* [Task objective] Report each line of the data that contains the string "PreOrder".

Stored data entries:

Segment Open

(* ===== verification/CliFacts.v ===== *)
(** * Reasoning about commands

    A [Frame] is a reflexive and transitive relation between states that the
    dialogue, the platform, the system calls and the output respect: what holds of
    a command beyond that is only about the store, the recovery files and the vaults
    that go out of scope. [does R m P] says that [m] moves along [R] and that its
    result satisfies [P]. *)

From stdpp Require Import gmap.
From S2P Require Import Prelude Status Util Sys Arena Model Cbor Crypto Posix Recovery Config Secure Fs FsFacts Store StoreOps.
From S2P Require Import Ui Process Clipboard Rofi Cli Shell Commands Main.

Class Frame (R : cli -> cli -> Prop) : Prop := {
  frame_order :: PreOrder R;
  frame_sys c s : R c (set_c_world c (with_sys (c_world c) s));
  frame_secret c t l : R c (set_c_secret c t l);
  frame_lines c l : R c (set_c_lines c l);
  frame_pick c u l scr : R c (set_c_pick c u l scr);
  frame_process c k : R c (set_c_process c k);
  frame_reads c rs : R c (set_c_files c (c_writes c) rs (c_files c));
  frame_configs c l : R c (set_c_configs c l);
  frame_output c out err : R c (set_c_output c out err)
}.

Definition does (R : cli -> cli -> Prop) {A} (m : C A) (P : A -> Prop) : Prop :=
  forall c x c', m c = Some (x, c') -> R c c' /\ P x.

Definition moves (R : cli -> cli -> Prop) {A} (m : C A) : Prop := does R m (fun _ => True).

Create HintDb cli.
#[export] Hint Extern 1 (Frame _) => typeclasses eauto : cli.
#[export] Hint Extern 1 (PreOrder _) => typeclasses eauto : cli.

Section order.
Context (R : cli -> cli -> Prop) `{!PreOrder R}.

Lemma does_ret {A} (x : A) (P : A -> Prop) : P x -> does R (mret x) P.
Proof. intros HP c y c' [= <- <-]. split; [reflexivity | done]. Qed.

Lemma does_bind {A B} (m : C A) (f : A -> C B) (P : A -> Prop) (Q : B -> Prop) :
  does R m P -> (forall x, P x -> does R (f x) Q) -> does R (m ≫= f) Q.
Proof.
  intros Hm Hf c y c' E. unfold mbind, C_bind in E. destruct (m c) as [[x c1] |] eqn:Em; [| done].
  destruct (Hm _ _ _ Em) as [HR HP]. destruct (Hf x HP _ _ _ E). split; [by etrans | done].
Qed.

Lemma does_mono {A} (m : C A) (P Q : A -> Prop) : does R m P -> (forall x, P x -> Q x) -> does R m Q.
Proof. intros Hm HQ c x c' E. destruct (Hm _ _ _ E). auto. Qed.

Lemma moves_ret {A} (x : A) : moves R (mret x).
Proof. by apply does_ret. Qed.

Lemma moves_bind {A B} (m : C A) (f : A -> C B) : moves R m -> (forall x, moves R (f x)) -> moves R (m ≫= f).
Proof. intros Hm Hf. eapply does_bind; [exact Hm |]. intros x _. apply Hf. Qed.

(** A command after a step with no result of interest. *)
Lemma does_then {A B} (m : C A) (f : A -> C B) (Q : B -> Prop) : moves R m -> (forall x, does R (f x) Q) -> does R (m ≫= f) Q.
Proof. intros Hm Hf. eapply does_bind; [exact Hm |]. auto. Qed.

End order.

Section frame.
Context (R : cli -> cli -> Prop) `{!Frame R}.

Lemma does_sys {A} (m : M (option A)) (P : A -> Prop) : (forall s x s', m s = (Some x, s') -> P x) -> does R (on_sys m) P.
Proof.
  intros HP c x c' E. unfold on_sys in E. destruct (m (w_sys (c_world c))) as [[y |] s] eqn:Em; [| done].
  injection E as <- <-. split; [apply (frame_sys c s) | by eapply HP].
Qed.

Lemma moves_sys {A} (m : M (option A)) : moves R (on_sys m).
Proof. by apply does_sys. Qed.

Lemma moves_process {A} (m : K A) : moves R (on_process m).
Proof. intros c x c' E. unfold on_process in E. destruct (m _) as [[[y | |] k] |]; [| done ..]. injection E as <- <-. split; [apply frame_process | done]. Qed.

Lemma moves_freed : moves R freed_blocks.
Proof. intros c x c' [= <- <-]. split; [reflexivity | done]. Qed.

Lemma moves_say text : moves R (say text).
Proof. intros c x c' [= <- <-]. split; [apply frame_output | done]. Qed.

Lemma moves_complain text : moves R (complain text).
Proof. intros c x c' [= <- <-]. split; [apply frame_output | done]. Qed.

Lemma moves_read_secret confirm : moves R (read_secret confirm).
Proof.
  intros c x c' E. unfold read_secret in E. destruct (c_secrets c) as [| s rest]; [done |].
  destruct (on_sys _ c) as [[[[st b] t] c1] |] eqn:Es; [| done]. injection E as <- <-. split; [| done].
  etrans; [by apply (moves_sys _ _ _ _ Es) | apply frame_secret].
Qed.

Lemma moves_next_line : moves R next_line.
Proof. intros c x c' E. unfold next_line in E. destruct (c_lines c); [done |]. injection E as <- <-. split; [apply frame_lines | done]. Qed.

Lemma moves_pick vault : moves R (pick vault).
Proof.
  intros c x c' E. unfold pick in E. destruct (c_picks c) as [| s rest]; [done |].
  destruct (on_sys _ c) as [[[[[st sel] u] scr] c1] |] eqn:Es; [| done]. injection E as <- <-. split; [| done].
  etrans; [by apply (moves_sys _ _ _ _ Es) | apply frame_pick].
Qed.

Lemma moves_read_recovery `{Host} n : moves R (read_recovery n).
Proof.
  intros c x c' E. unfold read_recovery in E. destruct (c_reads c) as [| io rest]; [done |].
  destruct (on_sys _ c) as [[[st enc] c1] |] eqn:Es; [| done]. injection E as <- <-. split; [| done].
  etrans; [by apply (moves_sys _ _ _ _ Es) | apply frame_reads].
Qed.

Lemma moves_load_config `{Host} environ config : moves R (load_config environ config).
Proof.
  intros c x c' E. unfold load_config in E. destruct (c_configs c) as [| io rest]; [done |].
  split; [| done]. etrans; [apply frame_configs | by apply (moves_sys _ _ _ _ E)].
Qed.

End frame.

#[export] Hint Resolve moves_ret moves_sys moves_process moves_freed moves_say moves_complain moves_read_secret moves_next_line moves_pick moves_read_recovery moves_load_config : cli.

(** Steps through a computation whose parts all move along the relation. *)
Ltac solve_moves :=
  repeat first
    [ progress cbv zeta | match goal with |- does ?R ?m (fun _ => True) => change (moves R m) end | solve [auto with cli] | refine (moves_bind _ _ _ _ _); [| intros ?]
    | match goal with
      | |- moves _ (if ?x then _ else _) => destruct x
      | |- moves _ (match ?x with _ => _ end) => destruct x
      | |- moves _ (let '(_, _) := ?x in _) => destruct x
      end ].

(** The end of a computation, and a step whose result does not matter. *)
Ltac cret := refine (does_ret _ _ _ _).
Tactic Notation "cthen" "as" simple_intropattern(p) :=
  first [refine (moves_bind _ _ _ _ _) | refine (does_then _ _ _ _ _ _)]; [solve_moves | intros p].

Section dialogue.
Context (R : cli -> cli -> Prop) `{!Frame R}.

Lemma moves_read_line maximum empty : moves R (read_line maximum empty).
Proof. unfold read_line. solve_moves. Qed.

Lemma moves_confirm : moves R confirm.
Proof. unfold confirm. solve_moves. Qed.

Lemma moves_read_unsigned maximum d v : moves R (read_unsigned maximum d v).
Proof. unfold read_unsigned. solve_moves. Qed.

Lemma moves_validate password : moves R (validate_new_master_password password).
Proof. unfold validate_new_master_password. solve_moves. Qed.

Lemma moves_private_output tty redirect : moves R (require_private_output tty redirect).
Proof. unfold require_private_output. solve_moves. Qed.

Lemma moves_print_slice slice : moves R (print_slice slice).
Proof. unfold print_slice. solve_moves. Qed.
#[local] Hint Resolve moves_read_line moves_confirm moves_read_unsigned moves_print_slice : cli.

Lemma moves_print_record_line record : moves R (print_record_line record).
Proof. unfold print_record_line. solve_moves. Qed.

Lemma moves_print_urls urls : moves R (print_urls urls).
Proof. induction urls; cbn [print_urls]; solve_moves. Qed.

Lemma moves_print_tags first tags : moves R (print_tags first tags).
Proof. revert first. induction tags; intros; cbn [print_tags]; solve_moves. Qed.

Lemma moves_print_fields fields : moves R (print_fields fields).
Proof. induction fields; cbn [print_fields]; solve_moves. Qed.
#[local] Hint Resolve moves_print_record_line moves_print_urls moves_print_tags moves_print_fields : cli.

Lemma moves_show_record record : moves R (show_record record).
Proof. unfold show_record. solve_moves. Qed.

Lemma moves_select vault : moves R (select_record_private vault).
Proof. unfold select_record_private. solve_moves. Qed.

Lemma moves_select_custom record : moves R (select_custom_field_view record).
Proof. unfold select_custom_field_view. solve_moves. Qed.

Lemma moves_reject : moves R reject_positional_selector.
Proof. unfold reject_positional_selector. solve_moves. Qed.

Lemma moves_collect_fields count fields : moves R (collect_fields_loop count fields).
Proof. revert fields. induction count; intros; cbn [collect_fields_loop]; solve_moves. Qed.
#[local] Hint Resolve moves_collect_fields : cli.

Lemma moves_collect_record : moves R collect_record.
Proof. unfold collect_record, collect_password, collect_custom_fields. solve_moves. Qed.

Lemma moves_list_records vault records shown : moves R (list_records vault records shown).
Proof. revert shown. induction records; intros; cbn [list_records]; solve_moves. Qed.

Lemma moves_shell_list vault records : moves R (shell_list vault records).
Proof. induction records; cbn [shell_list]; unfold shell_print_slice; solve_moves. Qed.

Lemma moves_shell_show record : moves R (shell_show record).
Proof. unfold shell_show, shell_print_slice. solve_moves. Qed.

Lemma moves_command_usage command topic : moves R (print_command_usage command topic).
Proof. unfold print_command_usage. solve_moves. Qed.

Lemma moves_report argv status configuration_error : moves R (report_error argv status configuration_error).
Proof. unfold report_error, report_configuration_error. solve_moves. Qed.

Lemma moves_edit_field vault i r field : moves R (edit_field vault i r field).
Proof. unfold edit_field. solve_moves. Qed.

Lemma moves_read_recovery_text `{Host} : moves R read_recovery_text.
Proof. unfold read_recovery_text. solve_moves. Qed.

Lemma moves_recovery_key `{Sodium} status encoded vault_id key : moves R (recovery_key_of status encoded vault_id key).
Proof. unfold recovery_key_of. solve_moves. Qed.

End dialogue.

#[export] Hint Resolve moves_read_line moves_confirm moves_read_unsigned moves_validate moves_private_output moves_print_record_line moves_print_urls : cli.
#[export] Hint Resolve moves_show_record moves_select moves_select_custom moves_reject moves_collect_record moves_list_records moves_shell_list moves_shell_show : cli.
#[export] Hint Resolve moves_command_usage moves_report moves_edit_field moves_read_recovery_text moves_recovery_key : cli.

Segment Closed

* [Your solution]
  frame_order :: PreOrder R;
#[export] Hint Extern 1 (PreOrder _) => typeclasses eauto : cli.
Context (R : cli -> cli -> Prop) `{!PreOrder R}.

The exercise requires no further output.